29/05/2015
Cécile, ma sœur (VIII)
Il y a une vidéo dans Youtube dans laquelle Cécile Ladjali parle de son nouveau livre, paru en septembre 2014, "Ma bibliothèque, lire, écrire, transmettre". C'est bien dit, sobrement, sans hésitation, c'est fluide et sans verbiage ni boniment. Tout au plus peut-on déceler un léger balancement du corps qui trahit un peu de trac… mais cela ne gâche pas le point de vue ; la dame est bien jolie. On se prendre à rêver d'être lycéen en Seine-Saint Denis. Comment peuvent-ils ne pas être sous le charme ?
On l'était, en cinquième dans ma classe à l'époque, la prof. de français était jeune, jolie et maternante. Je me rappelle d'avoir lu au tableau un extrait de Raboliot...
En sixième, c'était plus strict avec la prof. de français-latin, qui me trouvait "peu malléable"… Ça s'est confirmé.

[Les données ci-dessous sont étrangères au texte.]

(* ===== verification/ImportCommit.v ===== *)
(** The transaction that commits a processed import
    (crates/infrastructure/src/import_commit.rs), and the repository and duplicate
    check of the import worker over the whole database. *)
From S2P Require Import Prelude Float64 RustString RustVec RecordedActivity RouteVersioning.
From S2P Require Import ActivityCatalog Imports ImportTheory ImportHandlers ImportPersistence.
From S2P Require Import Database.

(** [serde_json::to_value] of the parts of the commit data: a value or an error
    text. *)
Class CommitJson := {
  segments_to_value : list TrackSegment -> rstr + Json;
  bounding_box_to_value : BoundingBox -> rstr + Json;
  coordinates_to_value : list Coordinate -> rstr + Json;
  recorded_statistics_to_value : RecordedStatistics -> rstr + Json }.

(** [.map_err(|e| StorageError { message: format!("..: {e}") })]. *)
Definition storage_error `{SqlxDisplay} (what : rstr) (e : DbError) : ImportError :=
  StorageError (what ++ lit ": " ++ sqlx_display e).
Definition serialized (what : rstr) (v : rstr + Json) : eff Database ImportError Json :=
  match v with inr j => mret j | inl e => throw (StorageError (what ++ lit ": " ++ e)) end.

Section commit.
Context `{SqlxDisplay} `{CommitJson} `{StatisticsToJson} `{UuidDisplay}.

(** ** The rows of a commit *)

Definition artifact_row (now : datetime) (data : ImportCommitData) : SourceArtifactRow :=
  mkArtifactRow (icd_source_artifact_id data) (icd_import_id data) (icd_owner_id data)
    (icd_object_storage_key data) (icd_content_type data) (icd_file_size_bytes data)
    (icd_checksum data) now.

Definition revision_row (now : datetime) (data : ImportCommitData) : SourceRevisionRow :=
  mkRevisionRow (icd_source_revision_id data) (icd_activity_id data) (icd_source_artifact_id data)
    (icd_revision_number data) (lit "gpx_import") (icd_parser_version data) now.

Definition track_row (now : datetime) (data : ImportCommitData) (geometry bbox : Json)
    : RecordedTrackRow :=
  let s := icd_statistics data in
  mkTrackRow (icd_recorded_track_id data) (icd_source_revision_id data) geometry bbox
    (icd_started_at data) (icd_ended_at data) (distance_meters s) (elevation_gain_meters s)
    (elevation_loss_meters s) (i32_of (Z.of_N (point_count s))) (i32_of (Z.of_N (segment_count s)))
    (icd_parser_version data) now.

Definition new_activity_row (now : datetime) (data : ImportCommitData) : ActivityRow :=
  mkActivityRow (icd_activity_id data) (icd_owner_id data) (icd_activity_title data)
    (type_display (icd_activity_type data)) (lit "active") (icd_started_at data)
    (icd_ended_at data) None None None now now.

Definition initial_version_row (now : datetime) (data : ImportCommitData)
    (geometry bbox corrected : Json) : RouteVersionRow :=
  mkVersionRow (icd_route_version_id data) (icd_activity_id data) None 1 geometry bbox corrected
    (icd_parser_version data) (Some (lit "Initial import")) (icd_owner_id data) now.

(** The UPDATE of the activity of step 6. *)
Definition with_initial_version (now : datetime) (data : ImportCommitData)
    (statistics corrected : Json) (r : ActivityRow) : ActivityRow :=
  mkActivityRow (ar_id r) (ar_owner_id r) (ar_title r) (ar_activity_type r) (ar_lifecycle_state r)
    (ar_started_at r) (ar_ended_at r) (Some statistics) (Some corrected)
    (Some (icd_route_version_id data)) (ar_created_at r) now.

(** The UPDATE of the import of step 7. *)
Definition completed_import_row (now : datetime) (activity_id : uuid) (r : ImportRow) : ImportRow :=
  mkImportRow (ir_id r) (ir_owner_id r) (ir_source_artifact_id r) (ir_format r) (lit "completed")
    (ir_checksum r) (ir_failure_reason r) (ir_failure_code r) (ir_idempotency_key r)
    (ir_payload_hash r) (Some activity_id) (ir_created_at r) now.

Definition import_audit_metadata (data : ImportCommitData) : Json :=
  JObject [(lit "import_id", JString (uuid_display (icd_import_id data)));
           (lit "activity_id", JString (uuid_display (icd_activity_id data)));
           (lit "format", JString (lit "gpx"))].

Definition import_event_payload (data : ImportCommitData) : Json :=
  let s := icd_statistics data in
  JObject [(lit "import_id", JString (uuid_display (icd_import_id data)));
           (lit "activity_id", JString (uuid_display (icd_activity_id data)));
           (lit "owner_id", JString (uuid_display (icd_owner_id data)));
           (lit "route_version_id", JString (uuid_display (icd_route_version_id data)));
           (lit "distance_meters", json_f64 (distance_meters s));
           (lit "duration_seconds", json_option_f64 (duration_seconds s));
           (lit "elevation_gain_meters", json_option_f64 (elevation_gain_meters s))].

(** ** The statements *)

(** Steps 1 to 3: the recorded activity. *)
Definition insert_artifact (now : datetime) (data : ImportCommitData) : stmt unit :=
  insert_pk (lit "source_artifacts") db_artifacts set_artifacts (icd_source_artifact_id data)
    (artifact_row now data).

Definition insert_revision (now : datetime) (data : ImportCommitData) : stmt unit :=
  unique_among (lit "source_revisions") db_revisions (fun r =>
    bool_decide (srr_activity_id r = icd_activity_id data) &&
    bool_decide (srr_revision_number r = icd_revision_number data));;
  references (lit "source_revisions") db_artifacts (icd_source_artifact_id data);;
  insert_pk (lit "source_revisions") db_revisions set_revisions (icd_source_revision_id data)
    (revision_row now data).

Definition insert_track (now : datetime) (data : ImportCommitData) (geometry bbox : Json)
    : stmt unit :=
  references (lit "recorded_tracks") db_revisions (icd_source_revision_id data);;
  insert_pk (lit "recorded_tracks") db_tracks set_tracks (icd_recorded_track_id data)
    (track_row now data geometry bbox).

(** Steps 4 to 6: the activity and its first version. *)
Definition insert_activity (now : datetime) (data : ImportCommitData) : stmt unit :=
  d ← get;
  require (bool_decide (icd_owner_id data ∈ db_users d)) (ForeignKeyViolation (lit "activities"));;
  insert_pk (lit "activities") db_activities set_activities (icd_activity_id data)
    (new_activity_row now data).

Definition insert_initial_version (now : datetime) (data : ImportCommitData)
    (geometry bbox corrected : Json) : stmt unit :=
  unique_among (lit "route_versions") db_versions (fun r =>
    bool_decide (rvr_activity_id r = icd_activity_id data) && (rvr_version_number r =? 1)%Z);;
  references (lit "route_versions") db_activities (icd_activity_id data);;
  insert_pk (lit "route_versions") db_versions set_versions (icd_route_version_id data)
    (initial_version_row now data geometry bbox corrected).

Definition update_new_activity (now : datetime) (data : ImportCommitData)
    (statistics corrected : Json) : stmt unit :=
  references (lit "activities") db_versions (icd_route_version_id data);;
  modify (fun d => set_activities
    (alter (with_initial_version now data statistics corrected) (icd_activity_id data)
       (db_activities d)) d).

(** Step 7: the import, under the constraints of its table. *)
Definition complete_import_row (now : datetime) (data : ImportCommitData) : stmt unit :=
  d ← get;
  let t := alter (completed_import_row now (icd_activity_id data)) (icd_import_id data)
             (db_imports d) in
  require (bool_decide (constraints_ok t)) (UniqueViolation (lit "imports"));;
  put (set_imports t d).

Definition commit_statements (now : datetime) (audit_id outbox_id : uuid) (data : ImportCommitData)
    : eff Database ImportError uuid :=
  eff_map_err (storage_error (lit "failed to insert source_artifact")) (insert_artifact now data);;
  eff_map_err (storage_error (lit "failed to insert source_revision")) (insert_revision now data);;
  geometry ← serialized (lit "failed to serialize segments")
               (segments_to_value (icd_segments data));
  bbox ← serialized (lit "failed to serialize bounding_box")
           (bounding_box_to_value (icd_bounding_box data));
  eff_map_err (storage_error (lit "failed to insert recorded_track"))
    (insert_track now data geometry bbox);;
  eff_map_err (storage_error (lit "failed to insert activity")) (insert_activity now data);;
  route_geometry ← serialized (lit "failed to serialize route version geometry")
                     (coordinates_to_value (icd_preview_geometry data));
  route_bbox ← serialized (lit "failed to serialize route version bounding_box")
                 (bounding_box_to_value (icd_bounding_box data));
  statistics ← serialized (lit "failed to serialize statistics")
                 (recorded_statistics_to_value (icd_statistics data));
  corrected ← serialized (lit "failed to serialize corrected statistics")
                (statistics_to_value (icd_corrected_statistics data));
  eff_map_err (storage_error (lit "failed to insert route_version"))
    (insert_initial_version now data route_geometry route_bbox corrected);;
  eff_map_err (storage_error (lit "failed to update activity with route version"))
    (update_new_activity now data statistics corrected);;
  eff_map_err (storage_error (lit "failed to update import status"))
    (complete_import_row now data);;
  eff_map_err (storage_error (lit "failed to write audit event"))
    (append_in_tx now audit_id (icd_owner_id data) (lit "import.completed") (lit "activity")
       (uuid_display (icd_activity_id data)) (Some (import_audit_metadata data)));;
  eff_map_err (storage_error (lit "failed to write outbox event"))
    (outbox_publish now outbox_id (lit "import") (uuid_display (icd_import_id data))
       (lit "ImportedActivityCommitted") (import_event_payload data)
       (Some (icd_correlation_id data)));;
  mret (icd_activity_id data).

Definition pg_commit_import (now : datetime) (audit_id outbox_id : uuid) (data : ImportCommitData)
    : eff Database ImportError uuid :=
  transaction (commit_statements now audit_id outbox_id data).

#[export] Instance PgImportCommitter (now : datetime) (audit_id outbox_id : uuid)
    : CommitImport Database := pg_commit_import now audit_id outbox_id.
End commit.

(** ** The import repository within the database *)

Definition on_imports {A} (m : eff (gmap N ImportRow) ImportError A) : eff Database ImportError A :=
  zoom db_imports set_imports m.

Section repository.
Context `{UnicodeLower} (violation : rstr) (now : datetime).

#[export] Instance DbImportRepository : ImportRepository Database := {|
  save i := on_imports (pg_save violation i);
  find_by_id id := on_imports (pg_find_by_id id);
  find_by_idempotency_key o k := on_imports (pg_find_by_idempotency_key o k);
  find_completed_by_checksum o c := on_imports (pg_find_completed_by_checksum o c);
  update i := on_imports (pg_update violation i);
  find_abandoned t := on_imports (pg_find_abandoned now t) |}.

(** [DuplicateCheckerAdapter] of import_worker.rs. *)
#[export] Instance DuplicateCheckerAdapter : CheckDuplicate Database := fun owner_id checksum =>
  found ← find_completed_by_checksum owner_id checksum;
  mret match found with
       | Some (existing_import_id, existing_activity_id) =>
           ExactDuplicate existing_import_id existing_activity_id
       | None => NotDuplicate
       end.

(** The laws of the repository carry over from its table. *)
#[export] Instance DbImportRepositoryLaws : ImportRepositoryLaws Database.
Proof.
  refine (ZoomImportRepositoryLaws db_imports set_imports _ _
            (laws := PgImportRepositoryLaws violation now)); [done|by intros []].
Defined.
End repository.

En seconde, c'était la terreur ! Le prof., qui partageait son patronyme avec le fameux docteur de la Recherche, piquait des rages folles, exigeait un cahier de 96 pages à grands carreaux et nous dictait son cours mot à mot, que l'on était "prié" de prendre en note dans ledit cahier et d'apprendre par cœur pour la fois suivante… De là date mon amour pour les poètes de la Renaissance. À quoi tiennent les choses !
J'ai déjà parlé du prof. de première (ou de terminale, je ne sais plus), avec le français en option, à qui je dois la découverte de Proust et d'innombrables après-midis de lecture, dont on pense sur le coup qu'ils ont été perdus mais se révèlent des années après, nos meilleurs souvenirs.

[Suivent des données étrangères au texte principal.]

(* ===== verification/ImportWorker.v ===== *)
(** The handler of parse_gpx jobs (crates/infrastructure/src/import_worker.rs) and
    the cleanup of abandoned imports (crates/infrastructure/src/import_cleanup.rs).

    The metrics and the log are not state.  The error of a handler is a boxed
    error; all that is done with it is to print it, so it is its text here. *)
From S2P Require Import Prelude Float64 RustString Utf8 RecordedActivity RouteVersioning.
From S2P Require Import GpxParser Imports ImportHandlers ImportPersistence Database ImportCommit.

(** [AuditLog::append]: actor, action, resource type, resource id, metadata. *)
Class AuditAppend (S : Type) :=
  audit_append : uuid -> rstr -> rstr -> rstr -> option Json -> eff S rstr unit.

(** The audit log of the database, as one statement of its own. *)
#[export] Instance DbAuditLog `{SqlxDisplay} (now : datetime) (new_id : uuid)
    : AuditAppend Database := fun actor action resource_type resource_id metadata =>
  eff_map_err sqlx_display
    (append_in_tx now new_id actor action resource_type resource_id metadata);;
  mret tt.

Section worker.
Context {S : Type} `{ImportRepository S} `{ObjectStore S} `{CheckDuplicate S} `{CommitImport S}
  `{AuditAppend S} `{Sha256} `{UuidDisplay} `{UnicodeLower} `{XmlReader} `{DateTimeParser} `{Libm}
  `{DebugStrings}.

Definition describe (what : rstr) (e : ImportError) : rstr :=
  what ++ lit ": " ++ import_error_display e.

(** A transition of the import in hand. *)
Definition advance (what : rstr) (m : eff Import ImportError unit) (import : Import)
    : eff S rstr Import :=
  let '(r, import) := m import in lift (map_err (describe what) r);; mret import.

Definition persist_queued (import : Import) : eff S rstr unit :=
  eff_map_err (describe (lit "failed to persist queued status")) (update import).

(** From [Uploaded] or [Validating] to [Queued]; nothing for [Queued] and
    [Parsing]; any other status is refused. *)
Definition prepare_import (now : datetime) (import_id : uuid) : eff S rstr unit :=
  found ← eff_map_err (describe (lit "failed to load import")) (find_by_id import_id);
  import ← lift (ok_or found (lit "import " ++ uuid_display import_id ++ lit " not found"));
  match im_status import with
  | Uploaded =>
      import ← advance (lit "failed to transition to validating") (start_validation now) import;
      import ← advance (lit "failed to transition to queued") (queue_for_parsing now) import;
      persist_queued import
  | Validating =>
      import ← advance (lit "failed to transition to queued") (queue_for_parsing now) import;
      persist_queued import
  | Queued | Parsing => mret tt
  | other =>
      throw (lit "import " ++ uuid_display import_id ++ lit " is in unexpected state '"
               ++ status_display other ++ lit "' for processing")
  end.

Definition duplicate_metadata (owner_id existing_import_id : uuid)
    (existing_activity_id : option uuid) : Json :=
  JObject [(lit "existing_import_id", JString (uuid_display existing_import_id));
           (lit "existing_activity_id",
             match existing_activity_id with Some a => JString (uuid_display a) | None => JNull end);
           (lit "owner_id", JString (uuid_display owner_id))].

(** [ParseGpxJobHandler::handle]; [payload] is the deserialised payload, or the
    text of serde_json's error. *)
Definition handle_parse_job (now : datetime) (ids : FreshIds) (payload : rstr + ParseGpxJob)
    : eff S rstr unit :=
  match payload with
  | inl e => throw (lit "failed to deserialize ParseGpxJob payload: " ++ e)
  | inr p =>
      let import_id := job_import_id p in
      let owner_id := job_owner_id p in
      prepare_import now import_id;;
      outcome ← attempt (process_import now ids import_id owner_id (job_object_storage_key p)
                           (job_correlation_id p));
      match outcome with
      | Ok (ProcessingDuplicate existing_import_id existing_activity_id) =>
          attempt (F := rstr) (audit_append owner_id (lit "import.duplicate_detected") (lit "import")
            (uuid_display import_id)
            (Some (duplicate_metadata owner_id existing_import_id existing_activity_id)));;
          mret tt
      | Ok _ => mret tt
      | Err e =>
          attempt (find_by_id import_id);;
          throw (import_error_display e)
      | Panicked => panic
      end
  end.

(** ** Cleanup *)

Definition ABANDONED_TIMEOUT_MINUTES : Z := 30.

Definition cleanup_abandoned_imports (now : datetime) : eff S ImportError N :=
  abandoned ← find_abandoned (ABANDONED_TIMEOUT_MINUTES * 60 * 1000000000)%Z;
  match abandoned with
  | [] => mret 0%N
  | _ =>
      let '(abandoned, result) := fail_abandoned_imports now abandoned in
      for_each abandoned (fun import =>
        if bool_decide (im_status import = Failed)
        then attempt (update import);; mret tt
        else mret tt);;
      mret (cleaned_up result)
  end.
End worker.

(** ** In production

    The adapters that [handle] constructs, all over the one database.  A delivery
    is one call of the handler: its clock, what it draws at random and the
    payload of the job. *)

Record Delivery := mkDelivery {
  dl_now : datetime;
  dl_ids : FreshIds;
  dl_audit_id : uuid;
  dl_outbox_id : uuid;
  dl_job : ParseGpxJob }.

Section production.
Context `{ObjectStore Database} `{Sha256} `{UuidDisplay} `{UnicodeLower} `{XmlReader}
  `{DateTimeParser} `{Libm} `{DebugStrings} `{SqlxDisplay} `{CommitJson} `{StatisticsToJson}.
Context (violation : rstr) (dl : Delivery).

#[local] Instance worker_repo : ImportRepository Database :=
  DbImportRepository violation (dl_now dl).
#[local] Instance worker_checker : CheckDuplicate Database :=
  DuplicateCheckerAdapter violation (dl_now dl).
#[local] Instance worker_committer : CommitImport Database :=
  PgImportCommitter (dl_now dl) (dl_audit_id dl) (dl_outbox_id dl).
#[local] Instance worker_audit : AuditAppend Database :=
  DbAuditLog (dl_now dl) (dl_audit_id dl).

Definition pg_process_import : eff Database ImportError ImportProcessingResult :=
  process_import (dl_now dl) (dl_ids dl) (job_import_id (dl_job dl)) (job_owner_id (dl_job dl))
    (job_object_storage_key (dl_job dl)) (job_correlation_id (dl_job dl)).

Definition pg_handle_parse_job : eff Database rstr unit :=
  handle_parse_job (dl_now dl) (dl_ids dl) (inr (dl_job dl)).
End production.

(** A history of deliveries. *)
Definition deliver `{ObjectStore Database} `{Sha256} `{UuidDisplay} `{UnicodeLower} `{XmlReader}
  `{DateTimeParser} `{Libm} `{DebugStrings} `{SqlxDisplay} `{CommitJson} `{StatisticsToJson}
    (violation : rstr) (dls : list Delivery) (d : Database) : Database :=
  fold_left (fun d dl => snd (pg_handle_parse_job violation dl d)) dls d.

Un jour, Cécile Ladjali est invitée par Télérama à échanger avec Abdellatif Kechiche, réalisateur de film. Elle lui dit : "… Je ne pouvais pas faire croire à mes élèves que, s'ils s'enfermaient dans cette langue-là (NDLR = celle des cités et des cours d'école), ils seraient un jour libres et heureux. Bien au contraire, ils deviendraient les exclus d'une société qui ne leur ferait aucune place, s'ils se présentaient à elle, aussi démunis linguistiquement.

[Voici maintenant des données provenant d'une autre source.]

(* ===== verification/Api.v ===== *)
(** Errors of the HTTP API (crates/api/src/error.rs), and what its handlers have
    in common.

    A handler takes the authenticated user and the request as axum's extractors
    deliver them, and ends in a response or an [ApiError], which axum turns into a
    problem document.  The status lines of the http crate and the text of a
    timestamp are parameters. *)
From S2P Require Import Prelude Float64 RustString Utf8 Imports RecordedActivity RouteVersioning Http.

(** ** ApiError *)

Record ApiError := mkApiError {
  ae_status : N;
  ae_code : rstr;
  ae_message : rstr;
  ae_problem_type : option rstr;
  ae_title : option rstr;
  ae_request_id : option rstr;
  ae_details : option Json }.

Definition ApiError_new (status : N) (code message problem_type title : rstr) : ApiError :=
  mkApiError status code message (Some problem_type) (Some title) None None.

Definition with_request_id (request_id : option rstr) (e : ApiError) : ApiError :=
  mkApiError (ae_status e) (ae_code e) (ae_message e) (ae_problem_type e) (ae_title e) request_id
    (ae_details e).

Definition unauthorized (message : rstr) : ApiError :=
  ApiError_new 401 (lit "UNAUTHORIZED") message (lit "/problems/unauthorized") (lit "Unauthorized").

(** [StatusCode::canonical_reason]. *)
Class CanonicalReason := canonical_reason : N -> option rstr.

(** [code.to_lowercase().replace('_', "-")]. *)
Definition default_problem_type `{UnicodeLower} (code : rstr) : rstr :=
  lit "/problems/" ++ map (fun c => if (c =? 95)%N then 45%N else c) (unicode_lower code).

Definition default_title `{CanonicalReason} (status : N) : rstr :=
  default (lit "Error") (canonical_reason status).

(** [fresh_id] is the identifier made up for an error without one. *)
Definition into_response `{UnicodeLower} `{CanonicalReason} (fresh_id : rstr) (e : ApiError)
    : Response :=
  let problem_type := default (default_problem_type (ae_code e)) (ae_problem_type e) in
  let title := default (default_title (ae_status e)) (ae_title e) in
  let request_id := default fresh_id (ae_request_id e) in
  json_response (ae_status e)
    (JObject [(lit "type", JString problem_type); (lit "title", JString title);
              (lit "status", JInt (Z.of_N (ae_status e))); (lit "code", JString (ae_code e));
              (lit "detail", JString (ae_message e)); (lit "requestId", JString request_id)]).

(** ** Errors of the domain *)

Inductive DomainError : Type :=
| DomainNotFound (message : rstr)
| DomainUnauthorized (message : rstr)
| DomainForbidden (message : rstr)
| DomainConflict (message : rstr)
| DomainValidationFailed (message : rstr)
| DomainInternal (message : rstr).

Definition not_found_error (message : rstr) : ApiError :=
  ApiError_new 404 (lit "NOT_FOUND") message (lit "/problems/not-found") (lit "Not Found").
Definition validation_error (message : rstr) : ApiError :=
  ApiError_new 422 (lit "VALIDATION_FAILED") message (lit "/problems/validation-failed")
    (lit "Validation Failed").
Definition internal_error (message : rstr) : ApiError :=
  ApiError_new 500 (lit "INTERNAL_ERROR") message (lit "/problems/internal-error")
    (lit "Internal Server Error").
Definition unexpected_error : ApiError := internal_error (lit "an unexpected error occurred").

Definition from_domain_error (e : DomainError) : ApiError :=
  match e with
  | DomainNotFound message => not_found_error message
  | DomainUnauthorized message => unauthorized message
  | DomainForbidden message =>
      ApiError_new 403 (lit "FORBIDDEN") message (lit "/problems/forbidden") (lit "Forbidden")
  | DomainConflict message =>
      ApiError_new 409 (lit "CONFLICT") message (lit "/problems/conflict") (lit "Conflict")
  | DomainValidationFailed message => validation_error message
  | DomainInternal _ => unexpected_error
  end.

(** ** Handlers *)

(** The value of the header Idempotency-Key; each module of handlers has its copy
    of this function. *)
Definition idempotency_key_error (message : rstr) : ApiError :=
  ApiError_new 400 (lit "MISSING_IDEMPOTENCY_KEY") message
    (lit "/problems/missing-idempotency-key") (lit "Missing Idempotency Key").

Definition idempotency_key_of (headers : HeaderMap) : result ApiError rstr :=
  key ← ok_or (get_header (lit "idempotency-key") headers)
          (idempotency_key_error (lit "Idempotency-Key header is required"));
  guard_err (is_empty (trim key))
    (idempotency_key_error (lit "Idempotency-Key header must not be empty"));;
  mret key.

(** chrono's serialisation of a [DateTime<Utc>]. *)
Class DateTimeText := datetime_text : datetime -> rstr.

Definition json_datetime `{DateTimeText} (t : datetime) : Json := JString (datetime_text t).
Definition json_uuid `{UuidDisplay} (id : uuid) : Json := JString (uuid_display id).

(** A field that [skip_serializing_if = "Option::is_none"] leaves out. *)
Definition optional_field {A} (name : rstr) (to_json : A -> Json) (x : option A)
    : list (rstr * Json) :=
  match x with Some a => [(name, to_json a)] | None => [] end.

(** What axum sends for the outcome of a handler; a panic has no response. *)
Definition responded `{UnicodeLower} `{CanonicalReason} (fresh_id : rstr)
    (r : result ApiError Response) : option Response :=
  match r with
  | Ok response => Some response
  | Err e => Some (into_response fresh_id e)
  | Panicked => None
  end.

Le monde humain n'est pas un monde de sensations ou de pulsions, mais un univers de choses nommées et d'idées (page 37)".
Elle cite Heidegger et Humboldt, qui ont tous deux écrit sur la langue, la culture, l'éducation, la lecture, comme d'ailleurs Alain, Hannah Arendt,Alberto Manguel, Jacqueline de Romilly bien sûr, George Steiner, Rivarol, Julien Gracq, Pascal Quignard, tous auteurs auxquels elle fait référence. "Chaque langue est une vision du monde, à savoir celle du peuple qui la parle. La langue est le monde intermédiaire entre le monde et les objets. La langue est cette expression de cet entre-deux du sujet et de l'objet… La langue n'est pas un simple instrument d'échange et de communication. Or c'est précisément cette conception courante de la langue qui se voit non seulement ravivée du fait de la domination de la technique moderne, mais renforcée et poussée exclusivement jusqu'à l'extrême. Elle se réduit à la proposition : la langue est information (page 51)".
07:30 Publié dans Actualité et langue française, Littérature | Lien permanent | Commentaires (0)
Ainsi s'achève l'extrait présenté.